If you are a map enthusiast, you might want to have planet-scale spatial data on your own machine and infrastructure, under your own control and ownership. There is no database or external dependency. All you need is the compiled binary to run the CLI, and the app package to run the app. The planet binary format is structured so that any common laptop is sufficient to browse a map of the entire planet.
You can use pvt
to:
- Convert an OSM PBF into the planet binary format, allowing you to render and navigate the planet on your local machine.
- Declare a manifest file that lets you build rules determining what features are in a given layer and zoom range.
- Build a Hilbert Tile Tree that provides a spatial index for tiling.
- Create a report providing analysis and statistics about the spatial data you have ingested.
You can build a planet of all of OpenStreetMap on a server with 256GB of RAM in < 1.5hrs. Any machine will do, but your build will take significantly longer. Smaller datasets work fine on a standard laptop (such as an OSM extract of California or the United States).
The desktop application is a tool that allows you to navigate your planet. There are 3 tabs:
- Planets: Navigate your local planets.
- Map: View your styled map, rendered by the Maplibre/Mapbox style spec.
- Data: Navigate and filter the layers of your dataset. Toggle features to explore what is in your map.

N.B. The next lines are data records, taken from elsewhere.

(** The second list is started: its head goes to the first-descriptor registers. *)
Lemma engine_start_witness :
  obs (D := regfile) (engine_start sample_engine) (fun r l => r = Ok (started sample_engine) /\
    stores l = [(0x5080, 0x30); (0x5084, 1); (0x5088, 0); (0x1090, 0xF83E0E); (0x1004, 0xF83E0F)]).
Proof.
  destruct (engine_start_spec (D := regfile) sample_engine) as [Hs _].
  assert (Hu : is_u64 0x100000030) by (unfold is_u64; lia).
  exact (Hs _ 0x100000030 eq_refl eq_refl Hu eq_refl).
Defined.
(* ===== verification/XdmaLife.v ===== *)
(** * Opening and closing the endpoint

    Opening is atomic, and closing gives back what opening took, whatever
    happened in between. *)

From Stdlib Require Import ZArith Lia Bool.
From S2P Require Import Prelude.
From S2P Require Import Mmio.
From S2P Require Import Kernel.
From S2P Require Import XdmaEngine.
From S2P Require Import XdmaDev.
From S2P Require Import XdmaBars.
From S2P Require Import XdmaEngines.
From S2P Require Import XdmaIrqs.

Definition one (r x : pci_resource) : Z := if decide (r = x) then 1 else 0.

(** Cases on which resource is counted. *)
Ltac ones := unfold one, b2z in *; repeat case_decide; try congruence; try lia.

Section Life.
Context {K : Type} `{!Device K} `{!PciApi K}.
Implicit Types (s : xs K) (d : dma_direction) (e b : pci_resource -> Z) (en : dev_engine).

(** Held before the device was opened: no interrupt of its own. *)
Definition fresh b : Prop := (forall x, 0 <= b x) /\ (forall l c, b (Irq l c) = 0) /\ b MsixVectors = 0.

(** Besides [b]: the device's memory, the enabled function, and the interrupts. *)
Definition books b e s : Prop :=
  (forall x, is_irq x = false -> x <> Tasklet -> x <> MsixVectors -> e x = b x + one DevMemory x + one PciDevice x) /\
  (e MsixVectors = 0 \/ (e MsixVectors = 1 /\ msix s = true)).
Definition settled b e : Prop := forall x, x <> Tasklet -> e x = b x + one DevMemory x + one PciDevice x.

Lemma books_settled b e s : fresh b -> books b e s -> within no_irqs e -> e MsixVectors = 0 -> settled b e.
Proof.
  intros (_ & Hi & Hm) [Hx _] Hw H0 x Ht. destruct x; try (by apply Hx).
  - rewrite H0, Hm. done.
  - rewrite Hi. destruct (Hw line c) as [-> | [_ []]]. done.
Qed.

We render vector tiles ad hoc in our own flatbuffer format, which is consumed in the app with a custom fork of Maplibre. The planet binary source data is also our own format leveraging memory mapped flatdata files.
Nodes, ways, and relations are indexed and tiled using our new Hilbert Tree spatial index, allowing immediate retrival from your memory mapped files. Features that are located near each other on Earth are also located near each other in the binary data. No bounding box search is required for retrival.
PlanetVectorTile is still under active development. An alpha release should be ready in February 2023.
Currently, you can build a planet with pvt
and browse your data. The app is not yet feature complete, and not all of the functionality with Relations and multi-polygons are in place.
- Rust >= v1.65
- NodeJS >= v16.17
Install Rust
curl https://sh.rustup.rs -sSf | sh -s -- -y
Install NodeJS
https://nodejs.org/en/download/
git clone --recursive [email protected]:planet-vector-tile/planet-vector-tile.git
You can run the install script that will build and install the CLI, MapLibre, and the debug Electron app.
./install.sh
cd desktop
npm i
npm run dev
You will need to have the stylesheet point to the right location of the planet manifest you want to view.
First you need to generate the test fixtures.
cargo run -r --bin fixtures
Then,
cargo test
npm test
If you are debugging tests and you want to see full output, run:
cargo test -- --nocapture
If you want to modify the flatdata or flatbuffer schema, you will need to install the corresponding schema compilers.
https://github.com/heremaps/flatdata/tree/master/flatdata-generator
pip3 install flatdata-generator
brew install flatbuffers
or
https://google.github.io/flatbuffers/flatbuffers_guide_building.html
Then run to regnerate schema files:
npm run generate:schema
You are welcome to submit pull requests to this repo for core PlanetVectorTile changes. If you need to modify MapLibre, you can submit a pull request to the planet branch of:
https://github.com/planet-vector-tile/maplibre-gl-js
Right now we are working on a custom fork of MapLibreGL, and we have not yet coordinated with the MapLibre team to merge the PlanetVectorTile plugin upstream.